Work out how many lines in the records include the word "field", then answer with nothing but that number.

Segment Open

(** * kernelstub: drive resolution and boot-entry reconciliation

    A shallow embedding of [kernelstub/kernelstub.py] (the NVRAM
    reconciliation script) and [kernelstub/mbdrive.py] (the [Drive]
    class), with the properties of the specification stated over it.

    Conventions of the embedding.
    - Python [str] values are [string]s (sequences of bytes); the text the
      program reads (/proc/partitions, efibootmgr and lsblk output) is ASCII.
    - Python [int] values are [Z].
    - A [dict] keyed by tuples is a [gmap]; a [dict] whose iteration order
      matters is an association list in insertion order.
    - Code that talks to the host (firmware, file system, /proc, external
      processes) runs in a state-and-exception monad over an explicit
      [World]; a raised exception keeps the effects made before it.
    - Calls to [logging] are not modelled: no property below reads the log. *)

From Stdlib Require Import ZArith Ascii String List Lia.
From stdpp Require Import base option list strings gmap.

(** ** Python string primitives *)

Module Py.

(** [c.isspace()] on ASCII. *)
Definition isspace (c : ascii) : bool :=
  match c with
  | "009" | "010" | "011" | "012" | "013"
  | "028" | "029" | "030" | "031" | " " => true
  | _ => false
  end%char.

(** [s.split(sep)] for a one-character separator: never returns [[]]. *)
Fixpoint split_on (sep : ascii) (s : string) : list string :=
  match s with
  | EmptyString => [""]
  | String c s' =>
      if Ascii.eqb c sep then "" :: split_on sep s'
      else match split_on sep s' with
           | w :: ws => String c w :: ws
           | [] => [String c ""]
           end
  end.

(** [sep.join(l)] for a one-character separator. *)
Fixpoint join (sep : ascii) (l : list string) : string :=
  match l with
  | [] => ""
  | [w] => w
  | w :: ws => w +:+ String sep (join sep ws)
  end.

(** [s.split()]: maximal runs of non-whitespace characters.  [cur] is the
    field being read, [None] between fields. *)
Fixpoint split_go (cur : option string) (s : string) : list string :=
  match s with
  | EmptyString => option_list cur
  | String c s' =>
      if isspace c then option_list cur ++ split_go None s'
      else split_go (Some (default "" cur +:+ String c "")) s'
  end.

Definition split (s : string) : list string := split_go None s.

(** [s.startswith(p)]. *)
Fixpoint startswith (p s : string) : bool :=
  match p, s with
  | EmptyString, _ => true
  | String a p', String b s' => Ascii.eqb a b && startswith p' s'
  | String _ _, EmptyString => false
  end.

(** [sub in s]: [sub] starts at some position of [s]. *)
Fixpoint contains (sub s : string) : bool :=
  startswith sub s ||
  match s with
  | EmptyString => false
  | String _ s' => contains sub s'
  end.

(** What [sub in s] decides: [sub] occurs in [s] as a contiguous run. *)
Definition is_substring (sub s : string) : Prop :=
  ∃ pre post, s = pre +:+ sub +:+ post.

(** [s] holds no line break. *)
Fixpoint one_line (s : string) : bool :=
  match s with
  | EmptyString => true
  | String c s' => negb (Ascii.eqb c "010") && one_line s'
  end.

(** [s[lo:hi]] for [0 <= lo <= hi]; like Python it clamps to the string. *)
Definition slice (lo hi : nat) (s : string) : string :=
  String.substring lo (hi - lo) s.

(** [l[i]] with Python's negative indices; [None] is [IndexError]. *)
Definition getitem {A} (l : list A) (i : Z) : option A :=
  if (0 <=? i)%Z then l !! Z.to_nat i
  else if (- Z.of_nat (length l) <=? i)%Z
       then l !! Z.to_nat (Z.of_nat (length l) + i)
       else None.

Definition digit (c : ascii) : option Z :=
  let code := Z.of_N (N_of_ascii c) in
  if (48 <=? code)%Z && (code <=? 57)%Z then Some (code - 48)%Z else None.

(** The digits of an [int] literal: decimal digits, with single
    underscores allowed between two digits.  [after_digit] tells whether
    the previous character was a digit. *)
Fixpoint int_digits (acc : Z) (after_digit : bool) (s : string) : option Z :=
  match s with
  | EmptyString => if after_digit then Some acc else None
  | String c s' =>
      match digit c with
      | Some d => int_digits (10 * acc + d) true s'
      | None =>
          if Ascii.eqb c "_" && after_digit then int_digits acc false s'
          else None
      end
  end.

(** [int(s)] on a field without surrounding whitespace; [None] is
    [ValueError].  (CPython's cap on the length of the literal is not
    modelled.) *)
Definition int (s : string) : option Z :=
  match s with
  | String "+" s' => int_digits 0 false s'
  | String "-" s' => Z.opp <$> int_digits 0 false s'
  | _ => int_digits 0 false s
  end.

(** [os.path.basename(p)]: what follows the last slash. *)
Definition basename (p : string) : string :=
  default "" (last (split_on "/" p)).

Fixpoint all_slashes (s : string) : bool :=
  match s with
  | EmptyString => true
  | String c s' => Ascii.eqb c "/" && all_slashes s'
  end.

(** [p[:p.rfind('/') + 1]]: up to and including the last slash. *)
Fixpoint upto_last_slash (p : string) : string :=
  match p with
  | EmptyString => ""
  | String c p' => if contains "/" p then String c (upto_last_slash p') else ""
  end.

(** [s.rstrip('/')]. *)
Fixpoint rstrip_slashes (s : string) : string :=
  match s with
  | EmptyString => ""
  | String c s' => if all_slashes s then "" else String c (rstrip_slashes s')
  end.

(** [os.path.dirname(p)]: what precedes the last slash, without trailing
    slashes unless it consists of slashes only. *)
Definition dirname (p : string) : string :=
  let head := upto_last_slash p in
  if all_slashes head then head else rstrip_slashes head.

(** The exceptions raised in the two modules.  [KeyError] is what a failed
    dictionary lookup raises: the not-found error of the partition
    queries.  [DriveError] is declared in mbdrive.py.  [NameError] is what
    evaluating a name that is bound nowhere raises: kernelstub.py uses
    [FileOpsError], [ConfigError] and [CmdLineError] but neither defines nor
    imports them. *)
Inductive exn : Set :=
| KeyError
| IndexError
| TypeError
| OSError
| NameError
| DriveError
| RecursionError.

(** The outcome of a call: a value or a raised exception. *)
Inductive result (A : Type) : Type :=
| Ok (a : A)
| Raise (e : exn).
Arguments Ok {A} a.
Arguments Raise {A} e.

End Py.


(** ** kernelstub.py *)

Module Kernelstub.

Import Py.

(** *** The host *)

(** One entry of the firmware boot manager: its boot number and its
    description (the label given at creation). *)
Record BootEntry : Set := { boot_num : nat; description : string }.

(** The external commands the script builds, with their arguments. *)
Inductive Command : Set :=
| Efibootmgr
| EfibootmgrDelete (index : string)
| EfibootmgrCreate (device partition label loader root initrd cmdline : string).

(** What the script can observe and change on the host. *)
Record World : Type := {
  firmware : list BootEntry;          (* NVRAM boot entries, in listing order *)
  executed : list Command;            (* commands run, most recent first *)
  shell : list string;                (* their command lines, as handed to the shell *)
  proc_partitions : option (list string); (* lines of /proc/partitions, if readable *)
  st_dev : string -> option (Z * Z);  (* (major, minor) of a path's file system *)
  dirs : list string;                 (* existing directories *)
  makedirs_ok : string -> bool;       (* whether os.makedirs succeeds *)
  copy_ok : string -> string -> bool; (* whether shutil.copy succeeds *)
  copied : list (string * string);    (* copies made, most recent first *)
}.

(** The double-quote character. *)
Definition dquote : ascii := "034"%char.

(** The command line, as the script concatenates it: the string that
    [run_command] is called with. *)
Definition command_line (c : Command) : string :=
  match c with
  | Efibootmgr => "efibootmgr"
  | EfibootmgrDelete index => "efibootmgr -B -b " +:+ index
  | EfibootmgrCreate device partition label loader root initrd cmdline =>
      "efibootmgr -d " +:+ device +:+ " -p " +:+ partition +:+ " -c -L " +:+
      String dquote label +:+ String dquote " -l " +:+ loader +:+ " -u " +:+
      String dquote "root=UUID=" +:+ root +:+ " initrd=" +:+ initrd +:+
      " ro " +:+ cmdline +:+ String dquote EmptyString
  end.

(** The world after command [c] ran and left the boot entries [fw]: its
    command line went to the shell. *)
Definition after_command (c : Command) (fw : list BootEntry) (w : World)
  : World :=
  {| firmware := fw; executed := c :: executed w;
     shell := command_line c :: shell w;
     proc_partitions := proc_partitions w;
     st_dev := st_dev w; dirs := dirs w; makedirs_ok := makedirs_ok w;
     copy_ok := copy_ok w; copied := copied w |}.

Definition add_dir (d : string) (w : World) : World :=
  {| firmware := firmware w; executed := executed w; shell := shell w;
     proc_partitions := proc_partitions w;
     st_dev := st_dev w; dirs := d :: dirs w; makedirs_ok := makedirs_ok w;
     copy_ok := copy_ok w; copied := copied w |}.

Definition add_copy (src dest : string) (w : World) : World :=
  {| firmware := firmware w; executed := executed w; shell := shell w;
     proc_partitions := proc_partitions w;
     st_dev := st_dev w; dirs := dirs w; makedirs_ok := makedirs_ok w;
     copy_ok := copy_ok w; copied := (src, dest) :: copied w |}.

(** *** State and exceptions *)

Definition M (A : Type) : Type := World -> result A * World.

Definition ret {A} (a : A) : M A := fun w => (Ok a, w).
Definition raise {A} (e : exn) : M A := fun w => (Raise e, w).
Definition bind {A B} (m : M A) (k : A -> M B) : M B :=
  fun w => match m w with
           | (Ok a, w') => k a w'
           | (Raise e, w') => (Raise e, w')
           end.

(** [try: x = m  except E: ...] followed by [k x], for a name [E] that is
    bound nowhere in the script.  When [m] raises, the [except] clause
    evaluates [E] to match the exception, and that raises [NameError]: the
    handler is never entered, whatever it says. *)
Definition try_except_unbound {A B} (m : M A) (k : A -> M B) : M B :=
  fun w => match m w with
           | (Ok a, w') => k a w'
           | (Raise _, w') => (Raise NameError, w')
           end.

Segment Closed

▶ _WORKED SOLUTION_: 2